Ireland needs a national emergency government bringing together all major parties to counter the Republic's worsening economic crisis, a leading economist urged this weekend.

Sean Barrett called for Fine Gael to be brought into the present coalition comes as former Taoiseach Garret Fitzgerald claimed that Ireland was suffering more than any other economy in Europe. He agreed with Barrett's argument that the main policy tool the current Fianna Fail-led administration could use to cope with the crisis was to control and cut public expenditure.

Barrett, who has advised Irish governments on economic policy since the 1980s, also predicted that the present downturn would last at least three years.
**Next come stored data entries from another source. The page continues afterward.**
Lemma first_call :
  o1 = Returned OK
         (mkEnv (mkDataQueue (BlockQueue.mk [b2; b3] [cleared out] true false cap)
                             false) n rs b1 DEPEND_ON_SOURCE)
         [Call_get_block_from_queue OK (Some b1); Call_swap b1;
          Call_clear_column_data n_slots; Call_push_free_block (cleared out)].
Proof.
  unfold o1, e0. rewrite preloaded_queue by assumption. apply swap_call.
Qed.

Lemma second_call :
  o2 = Returned OK
         (mkEnv (mkDataQueue
                   (BlockQueue.mk [b3] [cleared b1; cleared out] true false cap)
                   false) n rs b2 DEPEND_ON_SOURCE)
         [Call_get_block_from_queue OK (Some b2); Call_swap b2;
          Call_clear_column_data n_slots; Call_push_free_block (cleared b1)].
Proof.
  unfold o2. rewrite first_call. unfold env_after. apply swap_call.
Qed.

Lemma third_call :
  o3 = Returned OK
         (mkEnv (mkDataQueue
                   (BlockQueue.mk [] [cleared b2; cleared b1; cleared out]
                                  true false cap)
                   false) n rs b3 DEPEND_ON_SOURCE)
         [Call_get_block_from_queue OK (Some b3); Call_swap b3;
          Call_clear_column_data n_slots; Call_push_free_block (cleared b2)].
Proof.
  unfold o3. rewrite second_call. unfold env_after. apply swap_call.
Qed.

Lemma fourth_call :
  status_of o4 = Some OK
  /\ events_of o4 = [Call_get_block_from_queue OK None; Call_pull OK true]
  /\ source_state (env_after o4) = FINISHED
  /\ Batch.rows (block (env_after o4)) = 0.
Proof.
  unfold o4. rewrite third_call. unfold env_after.
  destruct (pull_at_eos rs b3) as [Hst [Heos Hrows]].
  erewrite get_block_drained_ok; [|reflexivity|reflexivity|reflexivity|exact Hst].
  unfold after_pull, pull_event, state_of_eos, status_of, events_of.
  cbn [_node state block source_state].
  rewrite Hst, Heos, Hrows. now repeat split.
Qed.

(** C3: from a queue pre-loaded with three batches whose producer has
    marked finished, the first three calls hand out the three batches, in
    order, each with DEPEND_ON_SOURCE; the fourth call pops nothing, finds
    the queue exhausted and pulls from the legacy node, and with the legacy
    node at end-of-stream it returns FINISHED with an empty batch. *)
Theorem scenario_A :
  (status_of (get_block e0) = Some OK
   /\ block (env_after (get_block e0)) = b1
   /\ source_state (env_after (get_block e0)) = DEPEND_ON_SOURCE)
  /\
  (status_of (get_block (env_after (get_block e0))) = Some OK
   /\ block (env_after (get_block (env_after (get_block e0)))) = b2
   /\ source_state (env_after (get_block (env_after (get_block e0))))
      = DEPEND_ON_SOURCE)
  /\
  (status_of (get_block (env_after (get_block (env_after (get_block e0)))))
   = Some OK
   /\ block
        (env_after (get_block (env_after (get_block (env_after (get_block e0))))))
      = b3
   /\ source_state
        (env_after (get_block (env_after (get_block (env_after (get_block e0))))))
      = DEPEND_ON_SOURCE)
  /\
  (status_of
     (get_block
        (env_after (get_block (env_after (get_block (env_after (get_block e0)))))))
   = Some OK
   /\ events_of
        (get_block
           (env_after
              (get_block (env_after (get_block (env_after (get_block e0)))))))
      = [Call_get_block_from_queue OK None; Call_pull OK true]
   /\ source_state
        (env_after
           (get_block
              (env_after
                 (get_block (env_after (get_block (env_after (get_block e0))))))))
      = FINISHED
   /\ Batch.rows
        (block
           (env_after
              (get_block
                 (env_after
                    (get_block
                       (env_after (get_block (env_after (get_block e0)))))))))
      = 0).
Proof.
  fold o1. fold o2. fold o3. fold o4.
  split; [|split; [|split]].
  - rewrite first_call. now repeat split.
  - rewrite second_call. now repeat split.
  - rewrite third_call. now repeat split.
  - exact fourth_call.
Qed.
In a gloomy prognosis, he said that one in 10 of the Irish workforce will be on the dole by the beginning of 2010. Gross domestic product would fall in 2009 by five percentage points, he estimated.

He pointed to the de facto "national government" in 1987 when the then Fine Gael leader Alan Dukes launched his "Tallaght Strategy", which effectively declared a political ceasefire with Charles Haughey's government and allowed it to drive down Ireland's crippling public sector deficit without any major opposition. Over 18 months debt as a proportion of GDP fell from 21 to just under 4%.

Talk of a national emergency govt, the boom has created on hell of a bust.

I just hope if we have one in the UK Ponzi Brown will not be the leader, hopefully his own incompetence will be there for all to see and he'll be removed.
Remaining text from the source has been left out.